Today, we are announcing two new steps to strengthen multilingual AI in Europe, including a partnership with the European Roma Institute for Arts and Culture (ERIAC), a Roma-led organization established by the Council of Europe, and expanded access to multilingual data from GitHub.

The partnership with ERIAC, representing Roma arts and culture organizations across Europe, will support the Amarí Čhib – Romani Language Initiative, a Roma-led effort to address the underrepresentation of the Romani language in AI systems. Despite being spoken by millions of Roma across Europe, it is considered an endangered language characterized by significant dialectal diversity, with varying degrees of mutual intelligibility, limited harmonization efforts, and insufficient digitized content. As a result, Romani speakers risk being excluded from AI-driven systems and opportunities, and the language itself may be used less frequently in everyday, modern contexts. Through the initiative, ERIAC will collect Romani-language text and speech datasets, build an open community-driven digital archive, and prototype AI-powered solutions. The initiative reflects an important principle: language preservation and AI development must go hand in hand with community leadership. By supporting a Roma-led effort, this work helps ensure that cultural context, governance, and priorities are shaped by the communities themselves.

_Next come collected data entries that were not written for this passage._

Lemma find_sub_extend p a b i : find_sub p a = Some i -> find_sub p (a ++ b) = Some i.
Proof.
  revert i. induction a as [|x a IH]; intros i H.
  - cbn [find_sub] in H. destruct (is_prefix p []) eqn:E; [|done]. injection H as <-.
    destruct p; [|done]. by destruct b.
  - cbn [find_sub app] in *. destruct (is_prefix p (x :: a)) eqn:E.
    + apply is_prefix_spec in E as [t Ht]. injection H as <-.
      change (x :: a ++ b) with ((x :: a) ++ b). rewrite Ht, <- app_assoc, is_prefix_app. done.
    + destruct (find_sub p a) as [j|] eqn:Ej; [|done]. injection H as <-.
      rewrite (IH j eq_refl). destruct (is_prefix p (x :: a ++ b)) eqn:E2; [|done]. exfalso.
      apply find_sub_Some in Ej as (_ & _ & Hle).
      change (x :: a ++ b) with ((x :: a) ++ b) in E2. apply is_prefix_shorter in E2; [congruence|].
      cbn [length]. lia.
Qed.

(** The last end mark lies behind or at any other. *)
Lemma findLast_at_least a b :
  exists i, findLast (a ++ CODE_END ++ b) CODE_END = Some i /\ length a <= i.
Proof.
  unfold findLast. rewrite bool_decide_false by done.
  assert (Hat : is_prefix CODE_END (drop (length a) (a ++ CODE_END ++ b)) = true)
    by (rewrite drop_app_length; apply is_prefix_app).
  assert (Hlen : length a < length (a ++ CODE_END ++ b)) by (rewrite !length_app; cbn; lia).
  destruct (find_end CODE_END (a ++ CODE_END ++ b)) as [i|] eqn:E.
  - exists i. split; [done|]. apply find_end_Some in E as (_ & _ & Hno).
    destruct (decide (length a <= i)) as [|Hlt]; [done|]. rewrite Hno in Hat by lia. done.
  - rewrite (find_end_None _ _ E) in Hat by done. done.
Qed.

Lemma findLast_last a b :
  find_end CODE_END b = None -> findLast (a ++ CODE_END ++ b) CODE_END = Some (length a).
Proof.
  intros Hb. unfold findLast. rewrite bool_decide_false by done.
  assert (H0 : find_end CODE_END (CODE_END ++ b) = Some 0).
  { change (CODE_END ++ b) with ("?"%char :: ">"%char :: b). cbn [find_end]. rewrite Hb. done. }
  induction a as [|x a IH]; [done|]. cbn [app find_end length]. by rewrite IH.
Qed.

Lemma remove_prefix_app a b : remove_prefix (length a) (a ++ b) = Ret b.
Proof.
  unfold remove_prefix. rewrite length_app. rewrite (proj2 (Nat.leb_le _ _)) by lia.
  by rewrite drop_app_length.
Qed.

Lemma after_mark k code rest :
  (k = Plain -> kind_of (code ++ rest) = Plain) ->
  kind_of (mark k ++ code ++ rest) = k /\
  (match k with Plain => mark k ++ code ++ rest | _ => drop 1 (mark k ++ code ++ rest) end) = code ++ rest.
Proof. destruct k; [done..|]. intros H. split; [by apply H|done]. Qed.

(** One round of the loop. *)
Lemma preprocess_round f text k code rest preamble body valid_size :
  plain_piece (text, k, code) ->
  let view := code ++ CODE_END ++ rest in
  (valid_size ← findCodeEnd (substr_to view (findLast view CODE_END));
   Ret (match valid_size with Some n => n | None => length (substr_to view (findLast view CODE_END)) end))
    = Ret valid_size ->
  valid_size = length code ->
  preprocess_loop (S f) (piece_source (text, k, code) ++ rest) preamble body =
  let body := body ++ text_echo text in
  match k with
  | Preamble => preprocess_loop f rest (preamble ++ code_text k code) body
  | _ => preprocess_loop f rest preamble (body ++ code_text k code)
  end.
Proof.
  intros [Hfind Hkind] view Hend ->. cbn [fst snd] in Hfind, Hkind. unfold piece_source. cbn [fst snd].
  rewrite <- !app_assoc. cbn [preprocess_loop].
  rewrite (app_assoc text CODE_START), (find_sub_extend _ _ _ _ Hfind).
  replace (length text + length CODE_START) with (length (text ++ CODE_START)) by apply length_app.
  rewrite remove_prefix_app. mrun.
  destruct (after_mark k code (CODE_END ++ rest)) as [E1 E2]; [intros ->; by apply Hkind|].
  rewrite E1, E2. fold view.
  assert (Hbody : (if length text =? 0 then body else body ++ echo_text (take (length text) ((text ++ CODE_START) ++
    mark k ++ view))) = body ++ text_echo text).
  { rewrite <- app_assoc, take_app_length. destruct text; cbn [length Nat.eqb text_echo]; [by rewrite app_nil_r|done]. }
  rewrite Hbody. revert Hend. mrun. destruct (findCodeEnd _) as [found| | |]; [|done..].
  intros [= Hv]. rewrite Hv. cbv zeta.
  destruct (findLast_at_least code rest) as (i & Hi & Hle). fold view in Hi. rewrite Hi. cbn [substr_to].
  rewrite take_take, Nat.min_l by done. unfold view at 1 2 3 4. rewrite take_app_length.
  replace (length code + length CODE_END) with (length (code ++ CODE_END)) by apply length_app.
  rewrite (app_assoc code CODE_END rest), remove_prefix_app.
  destruct k; cbv beta iota; rewrite <- ?app_assoc; reflexivity.
Qed.

Lemma preprocess_pieces pieces last : forall f preamble body,
  Forall plain_piece pieces -> lexer_agrees pieces last -> find_sub CODE_START last = None ->
  find_end CODE_END last = None -> length pieces <= f ->
  preprocess_loop f (template_source pieces last) preamble body =
  Ret (preamble ++ template_preamble pieces, body ++ template_body pieces last).
Proof.
  induction pieces as [|[[text k] code] rest IH]; intros f preamble body Hp Hl Hs He Hf.
  - unfold template_source, template_preamble, template_body. cbn [map concat app]. rewrite app_nil_r.
    destruct f; cbn [preprocess_loop]; rewrite Hs; destruct last; by rewrite ?app_nil_r.
  - destruct f as [|f]; [cbn [length] in Hf; lia|]. apply Forall_cons in Hp as [Hp1 Hp].
    cbn [length] in Hf. unfold template_source. cbn [map concat]. rewrite <- app_assoc.
    fold (template_source rest last).
    rewrite (preprocess_round f text k code (template_source rest last) preamble body (length code) Hp1).
    + assert (Hl' : lexer_agrees rest last) by (destruct rest; [done|apply Hl]).
      cbv zeta. unfold template_preamble, template_body. cbn [map concat fst snd].
      destruct k; rewrite IH by (done || lia);
        unfold template_preamble, template_body; by rewrite <- ?app_assoc.
    + destruct rest as [|q rest].
      * change (template_source [] last) with last. rewrite findLast_last by done. cbn [substr_to].
        rewrite take_app_length. cbn [lexer_agrees snd] in Hl. by rewrite Hl.
      * destruct Hl as [Hl _]. cbn [snd] in Hl. rewrite Hl. done.
    + done.
Qed.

We are also delivering on our commitment to make multilingual data from GitHub and other sources more open and accessible in Europe. GitHub has announced the release of the GitHub Multilingual Repositories Dataset, a metadata dataset designed to help developers find public GitHub repositories where multilingual collaboration may be happening. The dataset is available on GitHub. At a time when many European languages remain underrepresented in digital ecosystems, it serves as a tool for studying language representation in software development. Increasing access to high-quality multilingual datasets is an important step to enabling more inclusive AI systems.

Microsoft efforts here build on work with partners across Europe to reduce cultural and language barriers to AI diffusion. Efforts like the AI for Good Lab’s LINGUA Europe program which brings together universities, researchers, and language communities to develop open datasets, tools, and models for underrepresented languages. Our first cohort spans 16 languages across 10 countries, including Maltese, Luxembourgish, Basque, Romani, and several other regional or minority languages. This effort covers communities of more than 65 million speakers.

And a collaboration with the National Library of the Czech Republic that is helping to digitize and preserve historically significant archives, including the legacy of Václav Havel and the works of the signatories of Charter 77, a human rights manifesto, making them more broadly accessible. These partnerships and others show how digital tools can safeguard cultural heritage and transform collections into resources for research, learning, and civic engagement.

All of these efforts will be a focus of this week’s inaugural Open Innovation Dialogue Hub in partnership with the Council of Europe and GitHub in Strasbourg, where policymakers, researchers, cultural institutions, and technology leaders will explore how open, collaborative approaches can help advance multilingual AI development and preserve Europe’s cultural heritage.

Unlocking the benefits of AI will depend not only on technological progress but also on access to data, strong partnerships, and frameworks that reflect Europe’s values and diversity. Making sure AI systems can support that linguistic diversity will be key to ensuring that everyone can benefit from the opportunities AI creates.